Saved entries:
(** X3. After [Set] of [p], a path below [p] inherits the value: where no
    node strictly below the node of [p] on the way to [q] carried a value,
    [Lookup] of [q] returns what [Lookup] of [p] returns, the value set. *)
Theorem Set_inherited t p v q :
  components p `prefix_of` components q →
  (∀ cs, cs `prefix_of` components q →
         (length (components p) < length cs)%nat →
         explicit (root t) cs = None) →
  ∃ t' matched, Set_ t p v = Done t' ∧
     Lookup zero t' p = Done (matched, v, true) ∧
     Lookup zero t' q = Done (matched, v, true).
Proof.
  intros Hp Hnone. rewrite Set_Done. eexists. 
  destruct (descend_set_at_same p 0 (root t) (components p) v) as (m & Hd & Hv).
  exists (path m). split; [done |].
  assert (has_value m = true) as Hh by (unfold has_value; by rewrite Hv).
  split.
  - eapply Lookup_of_best; [|done]. by apply is_best_at_end.
  - eapply Lookup_of_best; [|done]. cbn [root].
    split; [done |]. split; [done |]. split; [done |].
    intros cs Hcs Hlen. rewrite explicit_set_at.
    rewrite decide_False; [by apply Hnone |]. intros ->. lia.
Qed.

(** X4. [lookup] returns the deepest node on the walk that carries a value:
    a node with a value, reached along a prefix of the components, below
    which no node on the walk carries one; it returns [nil] exactly when no
    node on the walk carries a value; and it returns the node [get] finds
    whenever that node carries a value. *)
Theorem lookup_deepest_valued n p :
  ∃ r, lookup n p = Done r ∧
    (∀ m, r = Some m → ∃ cs, is_best n (components p) cs m) ∧
    (r = None ↔
     ∀ cs, cs `prefix_of` components p → explicit n cs = None) ∧
    (∀ m, get n p = Done (Some m) → value m ≠ None → r = Some m).
Proof.
  rewrite lookup_visited, get_descend. eexists; split; [done |].
  pose proof (best_match_visited n (components p)) as Hb.
  split; [|split].
  - intros m Hm. by rewrite Hm in Hb.
  - destruct (best_match _) as [m|]; [|done].
    destruct Hb as (cs & Hp & Hd & Hv & _). split; [done |].
    intros Hn. by destruct (has_value_explicit _ _ _ Hd Hv); apply Hn.
  - intros m [= Hd] Hv. apply best_match_is_best with (components p).
    apply is_best_at_end; [done |]. unfold has_value. by destruct (value m).
Qed.

End more_lookup.

(** * How assignments compose *)

Section more_set.

Context {T : Type}.
Implicit Types n m ch : pathTreeNode T.
Implicit Types t : pathTree T.
Implicit Types p q a : string.
Implicit Types cs pre : list string.
Implicit Types ops : list (string * T).

Lemma Set_is_result t p v : Set_ t p v = Done (Set_result t p v).
Proof. apply Set_Done. Qed.

Lemma Assigns_from_cons t p v ops :
  Assigns_from t ((p, v) :: ops) = Assigns_from (Set_result t p v) ops.
Proof. unfold Assigns_from. cbn [foldl mbind res_bind fst snd]. by rewrite Set_is_result. Qed.

Lemma Assigns_from_zero ops : Assigns ops = Assigns_from zeroTree ops.
Proof. done. Qed.

Lemma elem_of_keys_snoc ops p (v : T) k :
  k ∈ (ops ++ [(p, v)]).*1 ↔ k ∈ ops.*1 ∨ k = p.
Proof.
  rewrite fmap_app, elem_of_app. cbn. rewrite list_elem_of_singleton. done.
Qed.

Lemma built_descend_is_Some ops t cs :
  Assigns ops = Done t →
  is_Some (descend (root t) cs) ↔
  cs = [] ∨ ∃ k, k ∈ ops.*1 ∧ cs `prefix_of` components k.
Proof.
  intros Hb. revert ops t Hb cs. apply (Assigns_ind (λ ops t, ∀ cs, _)).
  - intros cs. cbn [root zeroTree]. split.
    + intros [m Hm]. left. by apply descend_fresh in Hm as [-> _].
    + intros [->|(k & Hk & _)]; [by eexists | by apply elem_of_nil in Hk].
  - intros ops t p v _ IH cs. cbn [root]. split.
    + intros [m' Hm']. destruct (descend (root t) cs) as [m|] eqn:E.
      * destruct (proj1 (IH cs)) as [->|(k & Hk & Hp)]; [by rewrite E | by left |].
        right. exists k. split; [|done]. apply elem_of_keys_snoc. by left.
      * destruct (descend_set_at_new _ _ _ _ _ _ _ Hm' E) as (Hp & _).
        right. exists p. split; [|done]. apply elem_of_keys_snoc. by right.
    + intros [->|(k & [Hk| ->]%elem_of_keys_snoc & Hp)]; [by eexists | |].
      * destruct (proj2 (IH cs)) as [m Hm]; [right; eauto |].
        destruct (descend_set_at_old p 0 (root t) (components p) v cs m Hm)
          as (m' & -> & _). by eexists.
      * eapply descend_prefix_is_Some; [exact Hp |].
        destruct (descend_set_at_same p 0 (root t) (components p) v) as (m & -> & _).
        by eexists.
Qed.

(** X5. The nodes of a built tree are the root and one node for every
    prefix of the components of every assigned path, and no other. *)
Theorem built_nodes ops t cs :
  Assigns ops = Done t →
  is_Some (descend (root t) cs) ↔
  cs = [] ∨ ∃ k, k ∈ ops.*1 ∧ cs `prefix_of` components k.
Proof. apply built_descend_is_Some. Qed.

Lemma set_at_set_at orig cur n cs v w :
  set_at orig cur (set_at orig cur n cs v) cs w = set_at orig cur n cs w.
Proof.
  revert cur n. induction cs as [|c cs IH]; intros cur n; [done |].
  cbn [set_at name path value children]. rewrite lookup_insert_eq, insert_insert_eq.
  by rewrite IH.
Qed.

▶ [DIRECTIONS FOR THIS TASK]
Out of the data above, set down the lines from the one with "as [m|] eqn:E." to the one with "right. exists p.", both included, exactly as written and with no additions.

▶ [RESPONSE]
    + intros [m' Hm']. destruct (descend (root t) cs) as [m|] eqn:E.
      * destruct (proj1 (IH cs)) as [->|(k & Hk & Hp)]; [by rewrite E | by left |].
        right. exists k. split; [|done]. apply elem_of_keys_snoc. by left.
      * destruct (descend_set_at_new _ _ _ _ _ _ _ Hm' E) as (Hp & _).
        right. exists p. split; [|done]. apply elem_of_keys_snoc. by right.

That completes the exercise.